Propagande par l’acte

   
    Après la montée en puissance de l’EI, "Al-Qaïda essaie de réagir en menant des actions comme celles de la décennie 2001-2011", explique Mathieu Guidère, professeur d’islamologie à l’université de Toulouse (France).
   Charlie Hebdo, "c’est une opération de propagande par l’acte" qui peut faire revenir certains jihadistes ayant abandonné le réseau, estime M. Guidère, ajoutant qu’Al-Qaïda peut se renforcer, l’EI étant "affaibli par les frappes" internationales en Irak et en Syrie. "C’est le principe des vases communicants", selon lui.
   M. Bonnefoy note que "les moyens d’Aqpa sont plus faibles que ceux de l’EI", mais "Al-Qaïda continue à représenter une menace, d’autant plus que la rivalité entre les deux organisations peut produire une forme d’émulation".
   Selon une autre spécialiste du Yémen, April Longley, de l’International Crisis Group, "la faiblesse aiguë de l’Etat" yéménite depuis la prise de la capitale Sanaa en septembre par des miliciens chiites "offre de nouvelles opportunités à Aqpa".
   Elle explique que la volonté d’Al-Qaïda d’apparaître en première ligne dans le combat contre ces miliciens chiites permet au réseau sunnite de promouvoir un discours "confessionnel" et de "gagner de nouveaux alliés" parmi les tribus sunnites, "non pas en raison de son idéologie, mais plutôt de l’ennemi commun".
    Les événements à Paris se sont déroulés "sur fond de grandes manoeuvres dans la mouvance jihadiste", confirme Jean-Pierre Filiu, professeur à l’université Sciences Po à Paris.
   Selon lui, "l’homme-clef dans cette vaste conspiration" est Boubaker al-Hakim, jihadiste franco-tunisien qui était depuis 2004, quand il combattait aux côtés d’Al-Qaïda en Irak, "la personnalité de référence" des frères Kouachi qui "n’avaient pu alors le rejoindre".
   Ces deux frères, auteurs de la tuerie à Charlie Hebdo, ont été formés en 2011 au Yémen par Aqpa, sous la direction "spirituelle" de l’imam américano-yéménite Anwar al-Aulaqi, tué la même année par un drone américain, ajoute cet expert.
   "Il est donc logique" qu’Aqpa "tente de s’arroger le prestige de leur action", explique M. Filiu.

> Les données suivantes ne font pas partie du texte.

(** ** fetchShardCount at its edges *)

(** X15. With at least one recommended shard and a positive
    [guildsPerShard], the shard count that [fetchShardCount] resolves to is
    an integer that is at least 1, at least [shardCountOverride], and large
    enough for the estimated guilds: count * guildsPerShard >= shards * 1000. *)
Theorem fetchShardCount_covers (w : World) (sessionData : SessionData) :
  1 ≤ shards sessionData →
  0 < Options.guildsPerShard (ClusterManager.options (manager w)) →
  ∃ count,
    fst (fetchShardCount (Some sessionData) w) = Ok (Finite count)
    ∧ 1 ≤ count
    ∧ Options.shardCountOverride (ClusterManager.options (manager w)) ≤ count
    ∧ shards sessionData * 1000
      ≤ count * Options.guildsPerShard (ClusterManager.options (manager w)).
Proof.
  intros Hs Hg.
  destruct (ceil_div_ceiling (shards sessionData * 1000) _ Hg) as (c & Hc & Hlow & Hhigh).
  exists (Z.max (Options.shardCountOverride (ClusterManager.options (manager w))) c).
  split; [| split; [| split]].
  - unfold fetchShardCount, bind. rewrite fetchGuildCount_ok by lia.
    unfold gets, ret. simpl. by rewrite Hc.
  - assert (1 ≤ c) by nia. lia.
  - lia.
  - nia.
Qed.

Lemma fetchShardCount_covers_witness :
  ∃ count, fst (fetchShardCount (Some {| shards := 7 |}) fresh) = Ok (Finite count)
           ∧ 7 * 1000 ≤ count * 1500.
Proof.
  destruct (fetchShardCount_covers fresh {| shards := 7 |} ltac:(simpl; lia)
              ltac:(simpl; lia)) as (count & Hrun & _ & _ & Hcover).
  exists count. split; [exact Hrun | exact Hcover].
Defined.

(** X16. A [guildsPerShard] of zero is not rejected: with at least one
    recommended shard the division gives infinity, and [fetchShardCount]
    resolves to [Infinity] whatever the override. A negative
    [guildsPerShard] gives a count that is not positive, so the result is
    the override as soon as the override is not negative. *)
Theorem fetchShardCount_bad_divisor (w : World) (sessionData : SessionData) :
  1 ≤ shards sessionData →
  let g := Options.guildsPerShard (ClusterManager.options (manager w)) in
  let o := Options.shardCountOverride (ClusterManager.options (manager w)) in
  (g = 0 → fst (fetchShardCount (Some sessionData) w) = Ok Infinity)
  ∧ (g < 0 → 0 ≤ o → fst (fetchShardCount (Some sessionData) w) = Ok (Finite o)).
Proof.
  intros Hs g o. subst g o.
  assert (Hrun : fst (fetchShardCount (Some sessionData) w) =
            Ok (JS.max (Options.shardCountOverride (ClusterManager.options (manager w)))
                  (ceil_div (shards sessionData * 1000)
                     (Options.guildsPerShard (ClusterManager.options (manager w)))))).
  { unfold fetchShardCount, bind. by rewrite fetchGuildCount_ok by lia. }
  split.
  - intros Hg. rewrite Hrun, Hg. unfold ceil_div. simpl.
    destruct (Z.ltb_spec 0 (shards sessionData * 1000)); [done | lia].
  - intros Hg Ho. rewrite Hrun. unfold ceil_div.
    destruct (Z.eqb_spec (Options.guildsPerShard (ClusterManager.options (manager w))) 0);
      [lia |].
    simpl. do 2 f_equal.
    pose proof (Z.div_mod (- (shards sessionData * 1000))
                  (Options.guildsPerShard (ClusterManager.options (manager w)))
                  ltac:(lia)) as Hdm.
    pose proof (Z.mod_neg_bound (- (shards sessionData * 1000))
                  (Options.guildsPerShard (ClusterManager.options (manager w)))
                  ltac:(lia)) as Hm.
    nia.
Qed.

Mais Boubaker al-Hakim, alias Mouqatel, "est devenu dans l’intervalle un cadre-clef de l’Etat islamique", qui a revendiqué l’assassinat en 2013 des opposants laïques tunisiens Chokri Belaïd et Mohamed Brahmi.
   "Nous assistons donc à une surenchère entre Aqpa ’historique’ et l’Etat islamique", auquel Amédy Coulibaly, le troisième assaillant de Paris qui a tué quatre juifs dans une épicerie casher, "avait prêté une allégeance explicite et inconditionnelle, confirmée dans sa vidéo posthume", note encore M. Filiu.
   L’EI n’a cependant pas revendiqué cette attaque.
   Selon Rita Katz, co-fondatrice de Site, spécialisé dans la surveillance en ligne de la mouvance jihadiste, "la revendication marque la première attaque officielle occidentale d’Aqpa menée avec succès, après des tentatives ratées" comme celle d’un jeune Nigerian ayant essayé de faire exploser en vol un avion américain en 2009 et celle de l’envoi de colis piégés à bord d’un avion cargo vers les Etats-Unis l’année suivante.